Diffusiophoresis is the movement of colloidal particles due to a gradient in the concentration of a solute. Previous studies on diffusiophoresis have focused largely on one-dimensional colloid transport due to the gradient of a monovalent solute. Recent studies have considered two-dimensional geometries including dead-end pores as well as multivalent solutes and a background flow field due to diffusioosmosis. In this work, we develop a model of the time-dependent diffusiophoretic compaction of colloids in a two-dimensional pore due to the gradient of a multivalent solute in tandem with a diffusioosmotic slip-driven background flow field, which builds upon these recent studies by combining each of these effects.
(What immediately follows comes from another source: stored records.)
(** The category of a member and its rank in the category, the two halves of the
    enum value. *)
Definition error_position (e : s2n_error) : s2n_error_type * Z :=
  match e with
  | S2N_ERR_OK => (S2N_ERR_T_OK, 0)
  | S2N_ERR_IO => (S2N_ERR_T_IO, 0)
  | S2N_ERR_CLOSED => (S2N_ERR_T_CLOSED, 0)
  | S2N_ERR_IO_BLOCKED => (S2N_ERR_T_BLOCKED, 0)
  | S2N_ERR_ASYNC_BLOCKED => (S2N_ERR_T_BLOCKED, 1)
  | S2N_ERR_EARLY_DATA_BLOCKED => (S2N_ERR_T_BLOCKED, 2)
  | S2N_ERR_APP_DATA_BLOCKED => (S2N_ERR_T_BLOCKED, 3)
  | S2N_ERR_ALERT => (S2N_ERR_T_ALERT, 0)
  | S2N_ERR_ENCRYPT => (S2N_ERR_T_PROTO, 0)
  | S2N_ERR_DECRYPT => (S2N_ERR_T_PROTO, 1)
  | S2N_ERR_BAD_MESSAGE => (S2N_ERR_T_PROTO, 2)
  | S2N_ERR_UNEXPECTED_CERT_REQUEST => (S2N_ERR_T_PROTO, 3)
  | S2N_ERR_MISSING_CERT_REQUEST => (S2N_ERR_T_PROTO, 4)
  | S2N_ERR_MISSING_CLIENT_CERT => (S2N_ERR_T_PROTO, 5)
  | S2N_ERR_KEY_INIT => (S2N_ERR_T_PROTO, 6)
  | S2N_ERR_KEY_DESTROY => (S2N_ERR_T_PROTO, 7)
  | S2N_ERR_DH_SERIALIZING => (S2N_ERR_T_PROTO, 8)
  | S2N_ERR_DH_SHARED_SECRET => (S2N_ERR_T_PROTO, 9)
  | S2N_ERR_DH_WRITING_PUBLIC_KEY => (S2N_ERR_T_PROTO, 10)
  | S2N_ERR_DH_FAILED_SIGNING => (S2N_ERR_T_PROTO, 11)
  | S2N_ERR_DH_COPYING_PARAMETERS => (S2N_ERR_T_PROTO, 12)
  | S2N_ERR_DH_GENERATING_PARAMETERS => (S2N_ERR_T_PROTO, 13)
  | S2N_ERR_CIPHER_NOT_SUPPORTED => (S2N_ERR_T_PROTO, 14)
  | S2N_ERR_NO_APPLICATION_PROTOCOL => (S2N_ERR_T_PROTO, 15)
  | S2N_ERR_FALLBACK_DETECTED => (S2N_ERR_T_PROTO, 16)
  | S2N_ERR_HASH_DIGEST_FAILED => (S2N_ERR_T_PROTO, 17)
  | S2N_ERR_HASH_INIT_FAILED => (S2N_ERR_T_PROTO, 18)
  | S2N_ERR_HASH_UPDATE_FAILED => (S2N_ERR_T_PROTO, 19)
  | S2N_ERR_HASH_COPY_FAILED => (S2N_ERR_T_PROTO, 20)
  | S2N_ERR_HASH_WIPE_FAILED => (S2N_ERR_T_PROTO, 21)
  | S2N_ERR_HASH_NOT_READY => (S2N_ERR_T_PROTO, 22)
  | S2N_ERR_ALLOW_MD5_FOR_FIPS_FAILED => (S2N_ERR_T_PROTO, 23)
  | S2N_ERR_DECODE_CERTIFICATE => (S2N_ERR_T_PROTO, 24)
  | S2N_ERR_DECODE_PRIVATE_KEY => (S2N_ERR_T_PROTO, 25)
  | S2N_ERR_INVALID_HELLO_RETRY => (S2N_ERR_T_PROTO, 26)
  | S2N_ERR_INVALID_SIGNATURE_ALGORITHM => (S2N_ERR_T_PROTO, 27)
  | S2N_ERR_INVALID_SIGNATURE_SCHEME => (S2N_ERR_T_PROTO, 28)
  | S2N_ERR_NO_VALID_SIGNATURE_SCHEME => (S2N_ERR_T_PROTO, 29)
  | S2N_ERR_CBC_VERIFY => (S2N_ERR_T_PROTO, 30)
  | S2N_ERR_DH_COPYING_PUBLIC_KEY => (S2N_ERR_T_PROTO, 31)
  | S2N_ERR_SIGN => (S2N_ERR_T_PROTO, 32)
  | S2N_ERR_VERIFY_SIGNATURE => (S2N_ERR_T_PROTO, 33)
  | S2N_ERR_ECDHE_GEN_KEY => (S2N_ERR_T_PROTO, 34)
  | S2N_ERR_ECDHE_SHARED_SECRET => (S2N_ERR_T_PROTO, 35)
  | S2N_ERR_ECDHE_UNSUPPORTED_CURVE => (S2N_ERR_T_PROTO, 36)
  | S2N_ERR_ECDHE_INVALID_PUBLIC_KEY => (S2N_ERR_T_PROTO, 37)
  | S2N_ERR_ECDHE_INVALID_PUBLIC_KEY_FIPS => (S2N_ERR_T_PROTO, 38)
  | S2N_ERR_ECDSA_UNSUPPORTED_CURVE => (S2N_ERR_T_PROTO, 39)
  | S2N_ERR_ECDHE_SERIALIZING => (S2N_ERR_T_PROTO, 40)
  | S2N_ERR_KEM_UNSUPPORTED_PARAMS => (S2N_ERR_T_PROTO, 41)
  | S2N_ERR_SHUTDOWN_RECORD_TYPE => (S2N_ERR_T_PROTO, 42)
  | S2N_ERR_SHUTDOWN_CLOSED => (S2N_ERR_T_PROTO, 43)
  | S2N_ERR_NON_EMPTY_RENEGOTIATION_INFO => (S2N_ERR_T_PROTO, 44)
  | S2N_ERR_RECORD_LIMIT => (S2N_ERR_T_PROTO, 45)
  | S2N_ERR_CERT_UNTRUSTED => (S2N_ERR_T_PROTO, 46)
  | S2N_ERR_CERT_REVOKED => (S2N_ERR_T_PROTO, 47)
  | S2N_ERR_CERT_NOT_YET_VALID => (S2N_ERR_T_PROTO, 48)
  | S2N_ERR_CERT_EXPIRED => (S2N_ERR_T_PROTO, 49)
  | S2N_ERR_CERT_TYPE_UNSUPPORTED => (S2N_ERR_T_PROTO, 50)
  | S2N_ERR_CERT_INVALID => (S2N_ERR_T_PROTO, 51)
  | S2N_ERR_CERT_MAX_CHAIN_DEPTH_EXCEEDED => (S2N_ERR_T_PROTO, 52)
  | S2N_ERR_CERT_REJECTED => (S2N_ERR_T_PROTO, 53)
  | S2N_ERR_CRL_LOOKUP_FAILED => (S2N_ERR_T_PROTO, 54)
  | S2N_ERR_CRL_SIGNATURE => (S2N_ERR_T_PROTO, 55)
  | S2N_ERR_CRL_ISSUER => (S2N_ERR_T_PROTO, 56)
  | S2N_ERR_CRL_UNHANDLED_CRITICAL_EXTENSION => (S2N_ERR_T_PROTO, 57)
  | S2N_ERR_CRL_INVALID_THIS_UPDATE => (S2N_ERR_T_PROTO, 58)
  | S2N_ERR_CRL_INVALID_NEXT_UPDATE => (S2N_ERR_T_PROTO, 59)
  | S2N_ERR_CRL_NOT_YET_VALID => (S2N_ERR_T_PROTO, 60)
  | S2N_ERR_CRL_EXPIRED => (S2N_ERR_T_PROTO, 61)
  | S2N_ERR_INVALID_MAX_FRAG_LEN => (S2N_ERR_T_PROTO, 62)
  | S2N_ERR_MAX_FRAG_LEN_MISMATCH => (S2N_ERR_T_PROTO, 63)
  | S2N_ERR_PROTOCOL_VERSION_UNSUPPORTED => (S2N_ERR_T_PROTO, 64)
  | S2N_ERR_BAD_KEY_SHARE => (S2N_ERR_T_PROTO, 65)
  | S2N_ERR_CANCELLED => (S2N_ERR_T_PROTO, 66)
  | S2N_ERR_PROTOCOL_DOWNGRADE_DETECTED => (S2N_ERR_T_PROTO, 67)
  | S2N_ERR_MAX_INNER_PLAINTEXT_SIZE => (S2N_ERR_T_PROTO, 68)
  | S2N_ERR_RECORD_STUFFER_SIZE => (S2N_ERR_T_PROTO, 69)
  | S2N_ERR_FRAGMENT_LENGTH_TOO_LARGE => (S2N_ERR_T_PROTO, 70)
  | S2N_ERR_FRAGMENT_LENGTH_TOO_SMALL => (S2N_ERR_T_PROTO, 71)
  | S2N_ERR_RECORD_STUFFER_NEEDS_DRAINING => (S2N_ERR_T_PROTO, 72)
  | S2N_ERR_MISSING_EXTENSION => (S2N_ERR_T_PROTO, 73)
  | S2N_ERR_UNSUPPORTED_EXTENSION => (S2N_ERR_T_PROTO, 74)
  | S2N_ERR_DUPLICATE_EXTENSION => (S2N_ERR_T_PROTO, 75)
  | S2N_ERR_MAX_EARLY_DATA_SIZE => (S2N_ERR_T_PROTO, 76)
  | S2N_ERR_EARLY_DATA_TRIAL_DECRYPT => (S2N_ERR_T_PROTO, 77)
  | S2N_ERR_NO_RENEGOTIATION => (S2N_ERR_T_PROTO, 78)
  | S2N_ERR_KTLS_KEYUPDATE => (S2N_ERR_T_PROTO, 79)
  | S2N_ERR_MADVISE => (S2N_ERR_T_INTERNAL, 0)
  | S2N_ERR_ALLOC => (S2N_ERR_T_INTERNAL, 1)
  | S2N_ERR_MLOCK => (S2N_ERR_T_INTERNAL, 2)
  | S2N_ERR_MUNLOCK => (S2N_ERR_T_INTERNAL, 3)
  | S2N_ERR_FSTAT => (S2N_ERR_T_INTERNAL, 4)
  | S2N_ERR_OPEN => (S2N_ERR_T_INTERNAL, 5)
  | S2N_ERR_MMAP => (S2N_ERR_T_INTERNAL, 6)
  | S2N_ERR_ATEXIT => (S2N_ERR_T_INTERNAL, 7)
  | S2N_ERR_NOMEM => (S2N_ERR_T_INTERNAL, 8)
  | S2N_ERR_NULL => (S2N_ERR_T_INTERNAL, 9)
  | S2N_ERR_SAFETY => (S2N_ERR_T_INTERNAL, 10)
  | S2N_ERR_INITIALIZED => (S2N_ERR_T_INTERNAL, 11)
  | S2N_ERR_NOT_INITIALIZED => (S2N_ERR_T_INTERNAL, 12)
  | S2N_ERR_RANDOM_UNINITIALIZED => (S2N_ERR_T_INTERNAL, 13)
  | S2N_ERR_OPEN_RANDOM => (S2N_ERR_T_INTERNAL, 14)
  | S2N_ERR_RESIZE_STATIC_STUFFER => (S2N_ERR_T_INTERNAL, 15)
  | S2N_ERR_RESIZE_TAINTED_STUFFER => (S2N_ERR_T_INTERNAL, 16)
  | S2N_ERR_STUFFER_OUT_OF_DATA => (S2N_ERR_T_INTERNAL, 17)
  | S2N_ERR_STUFFER_IS_FULL => (S2N_ERR_T_INTERNAL, 18)
  | S2N_ERR_STUFFER_NOT_FOUND => (S2N_ERR_T_INTERNAL, 19)
  | S2N_ERR_STUFFER_HAS_UNPROCESSED_DATA => (S2N_ERR_T_INTERNAL, 20)
  | S2N_ERR_HASH_INVALID_ALGORITHM => (S2N_ERR_T_INTERNAL, 21)
  | S2N_ERR_PRF_INVALID_ALGORITHM => (S2N_ERR_T_INTERNAL, 22)
  | S2N_ERR_PRF_INVALID_SEED => (S2N_ERR_T_INTERNAL, 23)
  | S2N_ERR_PRF_DERIVE => (S2N_ERR_T_INTERNAL, 24)
  | S2N_ERR_P_HASH_INVALID_ALGORITHM => (S2N_ERR_T_INTERNAL, 25)
  | S2N_ERR_P_HASH_INIT_FAILED => (S2N_ERR_T_INTERNAL, 26)
  | S2N_ERR_P_HASH_UPDATE_FAILED => (S2N_ERR_T_INTERNAL, 27)
  | S2N_ERR_P_HASH_FINAL_FAILED => (S2N_ERR_T_INTERNAL, 28)
  | S2N_ERR_P_HASH_WIPE_FAILED => (S2N_ERR_T_INTERNAL, 29)
  | S2N_ERR_HMAC_INVALID_ALGORITHM => (S2N_ERR_T_INTERNAL, 30)
  | S2N_ERR_HKDF_OUTPUT_SIZE => (S2N_ERR_T_INTERNAL, 31)
  | S2N_ERR_HKDF => (S2N_ERR_T_INTERNAL, 32)
  | S2N_ERR_ALERT_PRESENT => (S2N_ERR_T_INTERNAL, 33)
  | S2N_ERR_HANDSHAKE_STATE => (S2N_ERR_T_INTERNAL, 34)
  | S2N_ERR_SHUTDOWN_PAUSED => (S2N_ERR_T_INTERNAL, 35)
  | S2N_ERR_SIZE_MISMATCH => (S2N_ERR_T_INTERNAL, 36)
  | S2N_ERR_DRBG => (S2N_ERR_T_INTERNAL, 37)
  | S2N_ERR_DRBG_REQUEST_SIZE => (S2N_ERR_T_INTERNAL, 38)
  | S2N_ERR_KEY_CHECK => (S2N_ERR_T_INTERNAL, 39)
  | S2N_ERR_CIPHER_TYPE => (S2N_ERR_T_INTERNAL, 40)
  | S2N_ERR_MAP_DUPLICATE => (S2N_ERR_T_INTERNAL, 41)
  | S2N_ERR_MAP_IMMUTABLE => (S2N_ERR_T_INTERNAL, 42)
  | S2N_ERR_MAP_MUTABLE => (S2N_ERR_T_INTERNAL, 43)
  | S2N_ERR_MAP_INVALID_MAP_SIZE => (S2N_ERR_T_INTERNAL, 44)
  | S2N_ERR_INITIAL_HMAC => (S2N_ERR_T_INTERNAL, 45)
  | S2N_ERR_INVALID_NONCE_TYPE => (S2N_ERR_T_INTERNAL, 46)
  | S2N_ERR_UNIMPLEMENTED => (S2N_ERR_T_INTERNAL, 47)
  | S2N_ERR_HANDSHAKE_UNREACHABLE => (S2N_ERR_T_INTERNAL, 48)
  | S2N_ERR_READ => (S2N_ERR_T_INTERNAL, 49)
  | S2N_ERR_WRITE => (S2N_ERR_T_INTERNAL, 50)
  | S2N_ERR_BAD_FD => (S2N_ERR_T_INTERNAL, 51)
  | S2N_ERR_RDRAND_FAILED => (S2N_ERR_T_INTERNAL, 52)
  | S2N_ERR_FAILED_CACHE_RETRIEVAL => (S2N_ERR_T_INTERNAL, 53)
  | S2N_ERR_X509_TRUST_STORE => (S2N_ERR_T_INTERNAL, 54)
  | S2N_ERR_UNKNOWN_PROTOCOL_VERSION => (S2N_ERR_T_INTERNAL, 55)
  | S2N_ERR_NULL_CN_NAME => (S2N_ERR_T_INTERNAL, 56)
  | S2N_ERR_NULL_SANS => (S2N_ERR_T_INTERNAL, 57)
  | S2N_ERR_CLIENT_HELLO_VERSION => (S2N_ERR_T_INTERNAL, 58)
  | S2N_ERR_CLIENT_PROTOCOL_VERSION => (S2N_ERR_T_INTERNAL, 59)
  | S2N_ERR_SERVER_PROTOCOL_VERSION => (S2N_ERR_T_INTERNAL, 60)
  | S2N_ERR_ACTUAL_PROTOCOL_VERSION => (S2N_ERR_T_INTERNAL, 61)
  | S2N_ERR_POLLING_FROM_SOCKET => (S2N_ERR_T_INTERNAL, 62)
  | S2N_ERR_RECV_STUFFER_FROM_CONN => (S2N_ERR_T_INTERNAL, 63)
  | S2N_ERR_SEND_STUFFER_TO_CONN => (S2N_ERR_T_INTERNAL, 64)
  | S2N_ERR_PRECONDITION_VIOLATION => (S2N_ERR_T_INTERNAL, 65)
  | S2N_ERR_POSTCONDITION_VIOLATION => (S2N_ERR_T_INTERNAL, 66)
  | S2N_ERR_INTEGER_OVERFLOW => (S2N_ERR_T_INTERNAL, 67)
  | S2N_ERR_ARRAY_INDEX_OOB => (S2N_ERR_T_INTERNAL, 68)
  | S2N_ERR_FREE_STATIC_BLOB => (S2N_ERR_T_INTERNAL, 69)
  | S2N_ERR_RESIZE_STATIC_BLOB => (S2N_ERR_T_INTERNAL, 70)
  | S2N_ERR_RECORD_LENGTH_TOO_LARGE => (S2N_ERR_T_INTERNAL, 71)
  | S2N_ERR_SET_DUPLICATE_VALUE => (S2N_ERR_T_INTERNAL, 72)
  | S2N_ERR_INVALID_PARSED_EXTENSIONS => (S2N_ERR_T_INTERNAL, 73)
  | S2N_ERR_ASYNC_CALLBACK_FAILED => (S2N_ERR_T_INTERNAL, 74)
  | S2N_ERR_ASYNC_MORE_THAN_ONE => (S2N_ERR_T_INTERNAL, 75)
  | S2N_ERR_PQ_CRYPTO => (S2N_ERR_T_INTERNAL, 76)
  | S2N_ERR_INVALID_CERT_STATE => (S2N_ERR_T_INTERNAL, 77)
  | S2N_ERR_INVALID_EARLY_DATA_STATE => (S2N_ERR_T_INTERNAL, 78)
  | S2N_ERR_PKEY_CTX_INIT => (S2N_ERR_T_INTERNAL, 79)
  | S2N_ERR_FORK_DETECTION_INIT => (S2N_ERR_T_INTERNAL, 80)
  | S2N_ERR_RETRIEVE_FORK_GENERATION_NUMBER => (S2N_ERR_T_INTERNAL, 81)
  | S2N_ERR_LIBCRYPTO_VERSION_NUMBER_MISMATCH => (S2N_ERR_T_INTERNAL, 82)
  | S2N_ERR_LIBCRYPTO_VERSION_NAME_MISMATCH => (S2N_ERR_T_INTERNAL, 83)
  | S2N_ERR_INTERNAL_LIBCRYPTO_ERROR => (S2N_ERR_T_INTERNAL, 84)
  | S2N_ERR_OSSL_PROVIDER => (S2N_ERR_T_INTERNAL, 85)
  | S2N_ERR_BAD_HEX => (S2N_ERR_T_INTERNAL, 86)
  | S2N_ERR_TEST_ASSERTION => (S2N_ERR_T_INTERNAL, 87)
  | S2N_ERR_CONFIG_NULL_BEFORE_CH_CALLBACK => (S2N_ERR_T_INTERNAL, 88)
  | S2N_ERR_ZERO_LIFETIME_TICKET => (S2N_ERR_T_INTERNAL, 89)
  | S2N_ERR_NO_ALERT => (S2N_ERR_T_USAGE, 0)
  | S2N_ERR_SERVER_MODE => (S2N_ERR_T_USAGE, 1)
  | S2N_ERR_CLIENT_MODE => (S2N_ERR_T_USAGE, 2)
  | S2N_ERR_CLIENT_MODE_DISABLED => (S2N_ERR_T_USAGE, 3)
  | S2N_ERR_TOO_MANY_CERTIFICATES => (S2N_ERR_T_USAGE, 4)
  | S2N_ERR_TOO_MANY_SIGNATURE_SCHEMES => (S2N_ERR_T_USAGE, 5)
  | S2N_ERR_CLIENT_AUTH_NOT_SUPPORTED_IN_FIPS_MODE => (S2N_ERR_T_USAGE, 6)
  | S2N_ERR_INVALID_BASE64 => (S2N_ERR_T_USAGE, 7)
  | S2N_ERR_INVALID_HEX => (S2N_ERR_T_USAGE, 8)
  | S2N_ERR_INVALID_PEM => (S2N_ERR_T_USAGE, 9)
  | S2N_ERR_DH_PARAMS_CREATE => (S2N_ERR_T_USAGE, 10)
  | S2N_ERR_DH_TOO_SMALL => (S2N_ERR_T_USAGE, 11)
  | S2N_ERR_DH_PARAMETER_CHECK => (S2N_ERR_T_USAGE, 12)
  | S2N_ERR_INVALID_PKCS3 => (S2N_ERR_T_USAGE, 13)
  | S2N_ERR_NO_CERTIFICATE_IN_PEM => (S2N_ERR_T_USAGE, 14)
  | S2N_ERR_SERVER_NAME_TOO_LONG => (S2N_ERR_T_USAGE, 15)
  | S2N_ERR_NUM_DEFAULT_CERTIFICATES => (S2N_ERR_T_USAGE, 16)
  | S2N_ERR_MULTIPLE_DEFAULT_CERTIFICATES_PER_AUTH_TYPE => (S2N_ERR_T_USAGE, 17)
  | S2N_ERR_INVALID_CIPHER_PREFERENCES => (S2N_ERR_T_USAGE, 18)
  | S2N_ERR_INVALID_APPLICATION_PROTOCOL => (S2N_ERR_T_USAGE, 19)
  | S2N_ERR_KEY_MISMATCH => (S2N_ERR_T_USAGE, 20)
  | S2N_ERR_SEND_SIZE => (S2N_ERR_T_USAGE, 21)
  | S2N_ERR_CORK_SET_ON_UNMANAGED => (S2N_ERR_T_USAGE, 22)
  | S2N_ERR_UNRECOGNIZED_EXTENSION => (S2N_ERR_T_USAGE, 23)
  | S2N_ERR_EXTENSION_NOT_RECEIVED => (S2N_ERR_T_USAGE, 24)
  | S2N_ERR_INVALID_SCT_LIST => (S2N_ERR_T_USAGE, 25)
  | S2N_ERR_INVALID_OCSP_RESPONSE => (S2N_ERR_T_USAGE, 26)
  | S2N_ERR_UPDATING_EXTENSION => (S2N_ERR_T_USAGE, 27)
  | S2N_ERR_INVALID_SERIALIZED_SESSION_STATE => (S2N_ERR_T_USAGE, 28)
  | S2N_ERR_SERIALIZED_SESSION_STATE_TOO_LONG => (S2N_ERR_T_USAGE, 29)
  | S2N_ERR_SESSION_ID_TOO_LONG => (S2N_ERR_T_USAGE, 30)
  | S2N_ERR_CLIENT_AUTH_NOT_SUPPORTED_IN_SESSION_RESUMPTION_MODE => (S2N_ERR_T_USAGE, 31)
  | S2N_ERR_INVALID_TICKET_KEY_LENGTH => (S2N_ERR_T_USAGE, 32)
  | S2N_ERR_INVALID_TICKET_KEY_NAME_OR_NAME_LENGTH => (S2N_ERR_T_USAGE, 33)
  | S2N_ERR_TICKET_KEY_NOT_UNIQUE => (S2N_ERR_T_USAGE, 34)
  | S2N_ERR_TICKET_KEY_LIMIT => (S2N_ERR_T_USAGE, 35)
  | S2N_ERR_NO_TICKET_ENCRYPT_DECRYPT_KEY => (S2N_ERR_T_USAGE, 36)
  | S2N_ERR_ENCRYPT_DECRYPT_KEY_SELECTION_FAILED => (S2N_ERR_T_USAGE, 37)
  | S2N_ERR_KEY_USED_IN_SESSION_TICKET_NOT_FOUND => (S2N_ERR_T_USAGE, 38)
  | S2N_ERR_SENDING_NST => (S2N_ERR_T_USAGE, 39)
  | S2N_ERR_INVALID_DYNAMIC_THRESHOLD => (S2N_ERR_T_USAGE, 40)
  | S2N_ERR_INVALID_ARGUMENT => (S2N_ERR_T_USAGE, 41)
  | S2N_ERR_NOT_IN_UNIT_TEST => (S2N_ERR_T_USAGE, 42)
  | S2N_ERR_NOT_IN_TEST => (S2N_ERR_T_USAGE, 43)
  | S2N_ERR_UNSUPPORTED_CPU => (S2N_ERR_T_USAGE, 44)
  | S2N_ERR_SESSION_ID_TOO_SHORT => (S2N_ERR_T_USAGE, 45)
  | S2N_ERR_CONNECTION_CACHING_DISALLOWED => (S2N_ERR_T_USAGE, 46)
  | S2N_ERR_SESSION_TICKET_NOT_SUPPORTED => (S2N_ERR_T_USAGE, 47)
  | S2N_ERR_OCSP_NOT_SUPPORTED => (S2N_ERR_T_USAGE, 48)
  | S2N_ERR_INVALID_SIGNATURE_ALGORITHMS_PREFERENCES => (S2N_ERR_T_USAGE, 49)
  | S2N_ERR_RSA_PSS_NOT_SUPPORTED => (S2N_ERR_T_USAGE, 50)
  | S2N_ERR_INVALID_ECC_PREFERENCES => (S2N_ERR_T_USAGE, 51)
  | S2N_ERR_DEPRECATED_SECURITY_POLICY => (S2N_ERR_T_USAGE, 52)
  | S2N_ERR_INVALID_SECURITY_POLICY => (S2N_ERR_T_USAGE, 53)
  | S2N_ERR_INVALID_KEM_PREFERENCES => (S2N_ERR_T_USAGE, 54)
  | S2N_ERR_ASYNC_ALREADY_PERFORMED => (S2N_ERR_T_USAGE, 55)
  | S2N_ERR_ASYNC_NOT_PERFORMED => (S2N_ERR_T_USAGE, 56)
  | S2N_ERR_ASYNC_WRONG_CONNECTION => (S2N_ERR_T_USAGE, 57)
  | S2N_ERR_ASYNC_ALREADY_APPLIED => (S2N_ERR_T_USAGE, 58)
  | S2N_ERR_UNSUPPORTED_WITH_QUIC => (S2N_ERR_T_USAGE, 59)
  | S2N_ERR_DUPLICATE_PSK_IDENTITIES => (S2N_ERR_T_USAGE, 60)
  | S2N_ERR_OFFERED_PSKS_TOO_LONG => (S2N_ERR_T_USAGE, 61)
  | S2N_ERR_INVALID_SESSION_TICKET => (S2N_ERR_T_USAGE, 62)
  | S2N_ERR_REENTRANCY => (S2N_ERR_T_USAGE, 63)
  | S2N_ERR_INVALID_STATE => (S2N_ERR_T_USAGE, 64)
  | S2N_ERR_EARLY_DATA_NOT_ALLOWED => (S2N_ERR_T_USAGE, 65)
  | S2N_ERR_NO_CERT_FOUND => (S2N_ERR_T_USAGE, 66)
  | S2N_ERR_CERT_NOT_VALIDATED => (S2N_ERR_T_USAGE, 67)
  | S2N_ERR_NO_PRIVATE_KEY => (S2N_ERR_T_USAGE, 68)
  | S2N_ERR_PSK_MODE => (S2N_ERR_T_USAGE, 69)
  | S2N_ERR_X509_EXTENSION_VALUE_NOT_FOUND => (S2N_ERR_T_USAGE, 70)
  | S2N_ERR_INVALID_X509_EXTENSION_TYPE => (S2N_ERR_T_USAGE, 71)
  | S2N_ERR_INSUFFICIENT_MEM_SIZE => (S2N_ERR_T_USAGE, 72)
  | S2N_ERR_KEYING_MATERIAL_EXPIRED => (S2N_ERR_T_USAGE, 73)
  | S2N_ERR_SECRET_SCHEDULE_STATE => (S2N_ERR_T_USAGE, 74)
  | S2N_ERR_CERT_OWNERSHIP => (S2N_ERR_T_USAGE, 75)
  | S2N_ERR_HANDSHAKE_NOT_COMPLETE => (S2N_ERR_T_USAGE, 76)
  | S2N_ERR_KTLS_MANAGED_IO => (S2N_ERR_T_USAGE, 77)
  | S2N_ERR_KTLS_UNSUPPORTED_PLATFORM => (S2N_ERR_T_USAGE, 78)
  | S2N_ERR_KTLS_UNSUPPORTED_CONN => (S2N_ERR_T_USAGE, 79)
  | S2N_ERR_KTLS_ENABLE => (S2N_ERR_T_USAGE, 80)
  | S2N_ERR_KTLS_BAD_CMSG => (S2N_ERR_T_USAGE, 81)
  | S2N_ERR_KTLS_RENEG => (S2N_ERR_T_USAGE, 82)
  | S2N_ERR_ATOMIC => (S2N_ERR_T_USAGE, 83)
  | S2N_ERR_KTLS_KEY_LIMIT => (S2N_ERR_T_USAGE, 84)
  | S2N_ERR_SECURITY_POLICY_INCOMPATIBLE_CERT => (S2N_ERR_T_USAGE, 85)
  | S2N_ERR_INVALID_SERIALIZED_CONNECTION => (S2N_ERR_T_USAGE, 86)
  | S2N_ERR_TOO_MANY_CAS => (S2N_ERR_T_USAGE, 87)
  | S2N_ERR_API_UNSUPPORTED_BY_LIBCRYPTO => (S2N_ERR_T_USAGE, 88)
  | S2N_ERR_FIPS_MODE_UNSUPPORTED => (S2N_ERR_T_USAGE, 89)
  end.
We simulate this model for varying properties of the pore walls and colloidal particles. Our results indicate that diffusiophoretic compaction can be increased or decreased by manipulating electrolyte combinations, total solute concentration, wall charge, and particle diffusivity; each effect can modify the particle velocity, with varying strength, in unison or in opposition to the other effects. Furthermore, applying the principles of Taylor dispersion, we develop a novel one-dimensional dispersion model which integrates the effects of diffusioosmosis in both two and three dimensions for arbitrary forms of diffusiophoretic and diffusioosmotic velocities; this offers physical insight regarding the diffusive spreading of particles undergoing diffusiophoresis and greatly simplifies calculations. Our dispersion model shows strong agreement with the full two-dimensional model for colloidal particle diffusivities greater than or equal to 1/100th of the characteristic diffusivity of the electrolyte. Together our full two-dimensional model and our dispersion model provide a comprehensive overview of dead-end pore particle motion in the presence of solute concentration gradients. By offering a larger toolbox to manipulate colloidal particles and measure microfluidic properties, our models can be exploited for lab-on-a-chip technologies, biophysical systems, and clean water technologies.